Título: Paquistão recebe ajuda inútil, diz voluntário
Autor: Luciana Garbin
Fonte: O Estado de São Paulo, 15/11/2005, Internacional, p. A15

Milhares de calças jeans doadas estão espalhadas no chão gelado do Paquistão, enquanto refugiados do terremoto que assolou o país no começo do mês passado sofrem à noite com o frio. Quem conta é o voluntário brasileiro Sylas Silveira, de 59 anos, que passou 15 dias ajudando a resgatar vítimas da tragédia, entre escombros de cidades paquistanesas. "O mundo tem de se organizar melhor para ajudar vítimas de catástrofes", diz Silveira, que voltou ao Brasil na semana passada. "Tudo é enviado sem muito critério. País muçulmano não usa roupa pronta. O que havia de jeans espalhados pelo chão era inacreditável." Para ele, que com recursos próprios já viajou para ajudar vítimas no México, Argélia, Colômbia, Equador, Irã e na tragédia do tsunami no Sri Lanka e Índia, o Paquistão continua muito necessitado, mas o ideal é que a comunidade internacional ajude com cobertores, panos para enrolar no corpo e kits de alimentação leve e de alto valor nutritivo. O voluntário brasileiro, conhecido como uma espécie de Dom Quixote nas embaixadas, passou por dezenas de cidadezinhas entre Balakot, Muzaffarabad e Islamabad. Sempre que algum país é devastado por terremoto, ele se apresenta, carregando cortadeiras e vestindo camisetas do Brasil. Diz que no Paquistão ainda há muitas regiões sem socorro, principalmente por causa dos deslizamentos que bloquearam estradas. Também acha que o total de mortos supera os oficiais 76 mil, porque muita gente foi enterrada sem cadastro. "As pessoas não comunicam a morte, lá eles não são muito chegados a estatísticas." Outra coisa que chamou sua atenção foi o desaparecimento de cursos d'água. "O solo afrouxou, surgiram grandes rachaduras e a água das nascentes, que colonos usavam para matar a sede, secou. Foi sugada pela terra."
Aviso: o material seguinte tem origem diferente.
(** A histogram with a single entry. *)
Definition histOne : TH1D :=
  {| GetXaxis := {| axis_Nbins := 8; axis_Xmin := 0; axis_Xmax := 8 |};
     fills := [5.5] |}.

(** ** Notions used to state further properties *)

(** The pads that get a histogram, in the order of the creation loops:
    every pad of every padrow of every sector of the chambers in the
    calibration list. *)
Definition padrow_pads (tpcId sectorId : N) (padrow : TPCPadrow) : list PadKey :=
  map (fun padId => (tpcId, sectorId, padrow_GetId padrow, padId))
      (pad_ids (padrow_GetNPads padrow)).

Definition sector_pads (tpcId : N) (sector : TPCSector) : list PadKey :=
  flat_map (padrow_pads tpcId (sector_GetId sector)) (sector_Padrows sector).

Definition chamber_pads (cfg : Config) (chamber : TPCChamber) : list PadKey :=
  if decide (chamber_GetId chamber ∈ fTPCIdList cfg)
  then flat_map (sector_pads (chamber_GetId chamber)) (chamber_Sectors chamber)
  else [].

Definition calibrated_pads (cfg : Config) (tpc : list TPCChamber) : list PadKey :=
  flat_map (chamber_pads cfg) tpc.

(** The histogram a pad starts with. *)
Definition fresh_histogram `{ext : External} (cfg : Config) (k : PadKey) : TH1D :=
  new_TH1D (Int_t_of_UInt (fHistogramBins cfg)) 0
           (minADCPeakSearch cfg k.1.1.1 k.1.1.2 * fHistogramPadding cfg).

(** The axis the pad histograms of a sector are created with: from 0 to
    the search bound times the padding, with [fHistogramBins] bins when
    that is a positive [Int_t], and with one bin when it is 0 or, as
    [Int_t], negative. *)
Definition created_axis `{ext : External} (cfg : Config) (tpcId sectorId : N)
    (ax : TAxis) : Prop :=
  axis_Xmin ax = 0
  /\ axis_Xmax ax = minADCPeakSearch cfg tpcId sectorId * fHistogramPadding cfg
  /\ ((1 <= fHistogramBins cfg < 2 ^ 31)%N ->
      axis_Nbins ax = Z.of_N (fHistogramBins cfg))
  /\ (fHistogramBins cfg = 0%N \/ (2 ^ 31 <= fHistogramBins cfg < 2 ^ 32)%N ->
      axis_Nbins ax = 1%Z)
  /\ (1 <= axis_Nbins ax < 2 ^ 31)%Z.

(** The charges of the clusters of a sector's quality histograms that
    hit one pad, oldest first. *)
Definition charges_of_pad (q : SectorQA) (padrow pad : N) : list float :=
  (filter (fun cp => cp.2 = (pad, padrow))
          (zip (qa_spectrum q) (qa_padEntries q))).*1.

Definition add_fresh `{ext : External} (cfg : Config)
    (m : gmap PadKey TH1D) (k : PadKey) : gmap PadKey TH1D :=
  <[k := fresh_histogram cfg k]> m.

(** A histogram that has only been filled since: same axis, the old
    entries first. *)
Definition filled_from (h0 h : TH1D) : Prop :=
  GetXaxis h = GetXaxis h0 /\ exists added, fills h = fills h0 ++ added.

(** The pad histograms of [m] are those of [m0], filled further. *)
Definition grown (m0 m : gmap PadKey TH1D) : Prop :=
  forall k, option_Forall2 filled_from (m0 !! k) (m !! k).

(** Every pad histogram holds the charges of its sector's all-cuts
    quality histograms that hit the pad, and the charge and pad logs of
    these histograms go together. *)
Definition pads_match_QA (st : Spectra) : Prop :=
  forall t s : N,
    length (qa_spectrum (QA_pair st (t, s)).2)
    = length (qa_padEntries (QA_pair st (t, s)).2)
    /\ forall r pad h,
         fSpectraHistograms st !! (t, s, r, pad) = Some h ->
         fills h = charges_of_pad (QA_pair st (t, s)).2 r pad.

(** The all-cuts quality histograms of a sector hold a part of what its
    no-cuts histograms hold, in the same order. *)
Definition QA_nested (st : Spectra) : Prop :=
  forall k : SectorKey,
    qa_padEntries (QA_pair st k).2 `sublist_of` qa_padEntries (QA_pair st k).1
    /\ qa_timeSlices (QA_pair st k).2 `sublist_of` qa_timeSlices (QA_pair st k).1
    /\ qa_nPadsVsNTimeSlices (QA_pair st k).2
       `sublist_of` qa_nPadsVsNTimeSlices (QA_pair st k).1.

(** The position the second pass stores for a pad, if any. *)
Definition located_position `{ext : External} (cfg : Config)
    (k : PadKey) (h : TH1D) : option float :=
  if enough_entries cfg h then
    if String.eqb (fFitFunction cfg) "Gaussian" then
      Some (Fit h (gausFit h (find_peak cfg k.1.1.1 k.1.1.2 h)) 1%nat)
    else if String.eqb (fFitFunction cfg) "Fermi" then
      Some (Fit h (fermiFit h (find_peak cfg k.1.1.1 k.1.1.2 h)) 2%nat)
    else None
  else None.

(** The numbers of a gain table, in the order they were written. *)
Definition values_of (ts : list Token) : list string :=
  omap (fun t => match t with Value v => Some v | _ => None end) ts.

Definition row_key (row : ResultRow) : PadKey :=
  (row_TPCId row, row_SectorId row, row_PadrowId row, row_PadId row).

(** ** The padrow colours of the gain plots *)

(** [GetPadrowColorMap]; [color] is the index of the first colour of the
    gradient, as [TColor::CreateGradientColorTable] returns it.  The
    [int] additions are taken in [Z]: signed overflow is undefined in
    C++, and colour indices and padrow counts are far from it. *)
Definition GetPadrowColorMap (color : Z) (maxPadrows : Z) : gmap Z Z :=
  let nColors := maxPadrows in
  fold_left (fun colorsByPadrow i => <[(i + 1)%Z := (color + i)%Z]> colorsByPadrow)
            (seqZ 0 nColors) ∅.

(** ** The command line *)

Record Options := {
  configFilename : string;
  outputPrefix : string;
  previousGainsFilename : string;
  opt_updateGains : bool;
  filenamesVector : list string
}.

(** The values of the variables before the argument loop. *)
Definition initial_options : Options :=
  {| configFilename := "Config.txt";
     outputPrefix := EmptyString;
     previousGainsFilename := EmptyString;
     opt_updateGains := false;
     filenamesVector := [] |}.

(** What the start of [main] ends with: the options, or [DisplayUsage],
    which prints the usage and exits with status −1. *)
Inductive CommandLine :=
| Accepted (o : Options)
| Usage.

(** [s.rfind("-",0) != string::npos]: [s] starts with a dash. *)
Definition starts_with_dash (s : string) : bool := String.prefix "-" s.

(** The two tests after the argument loop. *)
Definition check_options (o : Options) : CommandLine :=
  match filenamesVector o with
  | [] => Usage
  | _ =>
    match outputPrefix o with
    | EmptyString => Usage
    | _ => Accepted o
    end
  end.
Lemma overflow_six : six_components overflow_externals.
Proof.
  intros sim x. unfold overflow_externals, overflow_farfield. cbn.
  destruct (sim_m sim =? 0)%Z; reflexivity.
Qed.

(** ** The order of binary64, and [np.max] *)

Lemma SFleb_key a b :
  SFleb a b = true <->
  sf_is_nan a = false /\ sf_is_nan b = false /\ key_le (sf_key a) (sf_key b).
Proof.
  unfold SFleb.
  destruct a as [sa|sa| |sa ma ea], b as [sb|sb| |sb mb eb];
    try destruct sa; try destruct sb; cbn [SFcompare sf_is_nan sf_key key_le];
    try (split; [intros; repeat split; try reflexivity; try discriminate; lia
                | intros (? & ? & ?); try reflexivity; try discriminate; lia]).
  - destruct (Z.compare_spec ea eb) as [->|?|?]; cbn [CompOpp].
    + rewrite Pos.compare_cont_spec. cbn [Pos.switch_Eq].
      destruct (Pos.compare_spec ma mb) as [->|?|?]; cbn [CompOpp];
        (split; [intros; repeat split; try reflexivity; try discriminate; lia
                | intros (? & ? & ?); try reflexivity; try discriminate; lia]).
    + split; [intros; repeat split; try reflexivity; try discriminate; lia
             | intros (? & ? & ?); try reflexivity; try discriminate; lia].
    + split; [intros; repeat split; try reflexivity; try discriminate; lia
             | intros (? & ? & ?); try reflexivity; try discriminate; lia].
  - destruct (Z.compare_spec ea eb) as [->|?|?].
    + rewrite Pos.compare_cont_spec. cbn [Pos.switch_Eq].
      destruct (Pos.compare_spec ma mb) as [->|?|?];
        (split; [intros; repeat split; try reflexivity; try discriminate; lia
                | intros (? & ? & ?); try reflexivity; try discriminate; lia]).
    + split; [intros; repeat split; try reflexivity; try discriminate; lia
             | intros (? & ? & ?); try reflexivity; try discriminate; lia].
    + split; [intros; repeat split; try reflexivity; try discriminate; lia
             | intros (? & ? & ?); try reflexivity; try discriminate; lia].
Qed.

Lemma leb_trans a b c :
  PrimFloat.leb a b = true -> PrimFloat.leb b c = true ->
  PrimFloat.leb a c = true.
Proof.
  rewrite !FloatAxioms.leb_spec, !SFleb_key.
  intros (Ha & Hb & Hab) (_ & Hc & Hbc). repeat split; try assumption.
  destruct (sf_key (Prim2SF a)) as [[c1 e1] m1],
           (sf_key (Prim2SF b)) as [[c2 e2] m2],
           (sf_key (Prim2SF c)) as [[c3 e3] m3].
  cbn in *. lia.
Qed.

Lemma np_maximum_cases a b : np_maximum a b = a \/ np_maximum a b = b.
Proof. unfold np_maximum. destruct (_ || _); auto. Qed.

Lemma np_maximum_ge a b :
  is_nan a = false -> is_nan b = false ->
  is_nan (np_maximum a b) = false /\
  PrimFloat.leb a (np_maximum a b) = true /\
  PrimFloat.leb b (np_maximum a b) = true.
Proof.
  intros Ha Hb. unfold np_maximum. rewrite Ha, orb_false_r.
  destruct (PrimFloat.leb b a) eqn:E.
  - auto using leb_refl.
  - repeat split; auto using leb_refl.
    apply not_ltb_leb; auto.
    destruct (PrimFloat.ltb b a) eqn:E'; [|reflexivity].
    apply ltb_leb in E'. congruence.
Qed.

Lemma fold_maximum_in r : forall x, In (fold_left np_maximum r x) (x :: r).
Proof.
  induction r as [|y r IH]; intros x; cbn [fold_left]; [left; reflexivity|].
  destruct (IH (np_maximum x y)) as [H|H].
  - rewrite <- H. destruct (np_maximum_cases x y) as [-> | ->]; cbn; auto.
  - right. right. exact H.
Qed.

Lemma fold_maximum_ge r : forall x,
  is_nan x = false -> Forall (fun y => is_nan y = false) r ->
  is_nan (fold_left np_maximum r x) = false /\
  PrimFloat.leb x (fold_left np_maximum r x) = true /\
  Forall (fun y => PrimFloat.leb y (fold_left np_maximum r x) = true) r.
Proof.
  induction r as [|y r IH]; intros x Hx Hr; cbn [fold_left].
  - auto using leb_refl.
  - apply Forall_cons in Hr. destruct Hr as [Hy Hr].
    destruct (np_maximum_ge x y Hx Hy) as (Hn & Hxm & Hym).
    destruct (IH _ Hn Hr) as (Hn' & Hm & Hall).
    split; [exact Hn'|]. split; [exact (leb_trans _ _ _ Hxm Hm)|].
    constructor; [exact (leb_trans _ _ _ Hym Hm) | exact Hall].
Qed.

(** [np.max] returns an element of the array, the greatest one when no
    element is a NaN. *)
Lemma np_max_spec xs :
  xs <> [] ->
  exists mx, np_max xs = Ok mx /\ In mx xs /\
    (Forall (fun y => is_nan y = false) xs ->
     Forall (fun y => PrimFloat.leb y mx = true) xs).
Proof.
  destruct xs as [|x r]; [congruence|]. intros _.
  exists (fold_left np_maximum r x). split; [reflexivity|].
  split; [apply fold_maximum_in|].
  intros H. apply Forall_cons in H. destruct H as [Hx Hr].
  destruct (fold_maximum_ge r x Hx Hr) as (_ & Hm & Hall).
  constructor; assumption.
Qed.

(** ** The final comparison *)

Lemma polar_rad_samples :
  polar_rad =
  map (fun i => (float_of_nat i * (math_pi / 2 / float_of_nat 49))%float)
      (seq 0 49) ++ [(math_pi / 2)%float].
Proof. vm_compute. reflexivity. Qed.

Lemma plot_radiation_pattern_run X radial_flux s :
  length radial_flux = NUM_FARFIELD_PTS ->
  exists mx,
    np_max radial_flux = Ok mx /\
    plot_radiation_pattern X radial_flux s =
    Ok (tt, State (heap s) (runs s)
              (stdout s ++
               [RelativeError
                  (np_linalg_norm X
                     (zip_with PrimFloat.sub
                        (map (fun x => (x / mx)%float) radial_flux)
                        (map (fun t => (np_cos1 X t * np_cos1 X t)%float)
                             polar_rad))
                   / np_linalg_norm X
                       (map (fun t => (np_cos1 X t * np_cos1 X t)%float)
                            polar_rad))])).
Proof.
  intros Hlen.
  destruct (np_max_spec radial_flux) as (mx & Hmx & _).
  { intros ->. discriminate. }
  exists mx. split; [exact Hmx|].
  unfold plot_radiation_pattern.
  rewrite (lift_ok _ _ _ _ Hmx).
  erewrite lift_ok; [| unfold ax_plot; rewrite length_map, Hlen; reflexivity].
  erewrite lift_ok; [| unfold ax_plot, np_square; rewrite !length_map; reflexivity].
  erewrite lift_ok;
    [| apply np_binop_same; unfold np_square; rewrite !length_map; exact Hlen].
  unfold print, np_square. rewrite !map_map. reflexivity.
Qed.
Acostumado a tragédias, Sylas diz que foi no Paquistão que viu o maior índice de destruição de sua vida. "Em muitas cidades, não sobrou um único prédio em pé. O tsunami também foi devastador, mas pegou fatias pequenas, em diversos lugares. Em Balacote conheci família de 25 pessoas das quais morreram 15, trabalhamos num colégio onde 160 meninas morreram."

Silveira soube da tragédia pela TV no sábado, 8 de outubro. No domingo, foi pedir visto em Brasília. A mãe Idalina, de 87 anos, desesperou-se. Já imaginava o que o filho ia aprontar. No domingo, horas depois de saber que ele já estava em Brasília atrás de visto, deu entrada na UTI do hospital. Sylas pensou em desistir. Mas, com as imagens se sucedendo nos telejornais, ele decidiu embarcar.

A viagem foi longa - 40 horas. Conseguiu chegar só na quarta-feira, às 7 horas. Funcionários do Itamaraty vieram recebê-lo e lhe falaram sobre um médico que havia transformado o pátio de casa em Islamabad num hospital. Sylas pegou a cortadeira e, às 15 horas do mesmo dia, já estava trabalhando. "Íamos buscar os sobreviventes, enquanto os cadáveres iam sendo enterrados nas praças, casas, em qualquer lugar. Lá eles não têm o hábito de manter cemitérios coletivos. Enrolavam os corpos num plástico, num cobertor e iam enterrando."

Fluente apenas no português, Sylas só fala algumas palavras de inglês e ri ao lembrar que dizia cut, cut, de cortar, para tudo. Depois de alguns dias com o médico, militares paquistaneses lhe deram um jipe com motorista e três militares, que iam com a marreta enquanto ele usava a cortadeira para romper as treliças de ferro das ruínas de concreto. Trabalhou duro e anima-se ao contar que conseguiu resgatar seis pessoas com vida. Na despedida, como forma de reconhecimento, um general o beijou no rosto, enquanto quem estava em volta gritava: Brasil, Brasil. E uma entidade paquistanesa mandou pedido de condecoração para Sylas ao Itamaraty. O voluntário voltou por causa das delicadas condições de saúde da mãe, que se recuperou dois dias depois de revê-lo.

Após reassumir a direção de sua empresa em São Jerônimo, cidade a 64 quilômetros de Porto Alegre, ele estuda montar algum tipo de guia com orientações logísticas sobre ajuda em tragédias.